Ryan Kunkle, visitor services supervisor, echoed Bell’s comments. “Its impact was through its simplicity, a factor which made the exhibit nice from the museum’s perspective as well, requiring little extra effort on our part for set up and interpretation. Many of our visitors have asked for more interpretation of the railroaders themselves and this was a wonderful dovetail with our other exhibits. Since the vast majority of our visitation also associates railroading with a family member, there was an instant personal connection to the exhibit as well. Since most learning starts through these personal associations, that made the exhibit a tremendous portal into the rest of the collection, he said.

At the Nevada State Railroad Museum, its executive director, Peter Barton, was pleased with an increased in attendance when the exhibit opened there. “Our visitation for the period from July 1 through August 10 has been about 6,900–and that is up a respectable 10 percent over the same period last year. As you know, many museums are suffering through a period of static or reduced visitation, particularly so with recent substantial increases in the cost of auto fuel. So we are quite delighted to see an increase of any sort, not to mention a double-digit one,” he said.

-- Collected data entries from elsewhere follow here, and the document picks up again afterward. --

Lemma poll_frame_reads f rest s0 k r h m b :
  frame_ok f -> pending_write (io s0) = None ->
  connection_error (ctl s0) = None /\ open_stream_in_progress (ctl s0) = None /\
    window_update_in_progress (ctl s0) = false ->
  progress f rest r h m b -> Forall event_ok r -> (stalls r <= k)%nat ->
  exists r', poll_frame k (at_read s0 r h m b) = (at_read s0 r' [] None None, Ok f) /\
    data r' = rest /\ Forall event_ok r'.
Proof.
  intros Hf Hw Ho. revert r h m b. induction k as [|k IH]; intros r h m b Hp Hok Hk;
    pose proof (read_raw_frame_reads f rest s0 Hf Hw Ho r h m b Hp Hok) as Hr;
    unfold wpx in Hr; cbn [poll_frame];
    destruct (read_raw_frame (at_read s0 r h m b)) as [s' [f'|e| | |]]; try done.
  - destruct Hr as (-> & r' & -> & Hd & Hok' & _). eauto.
  - destruct Hr as (r' & h' & m' & b' & _ & _ & _ & Hst). lia.
  - destruct Hr as (-> & r' & -> & Hd & Hok' & _). eauto.
  - destruct Hr as (r' & h' & m' & b' & -> & Hp' & Hok' & Hst). apply (IH r' h' m' b'); [done|done|lia].
Qed.

(** Reading is cancellation-safe. Let the peer send a frame followed by more
    bytes, cut by the socket into pieces in any way, with the reader dropped at
    any number of points in between. Calling [read_raw_frame] again after every
    drop returns exactly that frame, leaves exactly the following bytes to be
    read, and changes nothing else in the framer. *)
Theorem h2_read_cancel_safe f rest s :
  frame_ok f ->
  rd s = mkRd [] None None -> pending_write (io s) = None ->
  connection_error (ctl s) = None -> open_stream_in_progress (ctl s) = None ->
  window_update_in_progress (ctl s) = false ->
  Forall event_ok (rx (io s)) -> data (rx (io s)) = frame_wire f ++ rest ->
  exists r', poll_frame (stalls (rx (io s))) s = (set_rx r' s, Ok f) /\ data r' = rest.
Proof.
  intros Hf Hrd Hw Ho1 Ho2 Ho3 Hok Hd.
  destruct (poll_frame_reads f rest s (stalls (rx (io s))) (rx (io s)) [] None None) as (r' & Hr & Hd' & _); try done.
  - apply (in_header _ _ _ [] (header_of f)); [done|]. rewrite Hd, frame_wire_split, <- app_assoc. done.
  - exists r'. split; [|done]. destruct s as [[r w t pw] rds bf str fl ct]. cbn in Hrd. subst rds. exact Hr.
Qed.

To mark the completion of the Representations project on September 30, 2006, the Center published It’s Work, a 32-page publication featuring 41 memorable photographs from the seven exhibits. Twenty-eight photographers are represented (four photographs are anonymous) in It’s Work. “While driven by different motivations–some to promote or persuade, some to depict, and some to offer commentary on both the emerging and post-industrial worlds–photographers have created a visual legacy of American work and life that we have not yet fully explored, even while they make new images daily,” the introduction says. Classic Trains (Summer 2007, page 90) and Railfan & Railroad (June 2007, page 12) featured It’s Work in product news and reviews.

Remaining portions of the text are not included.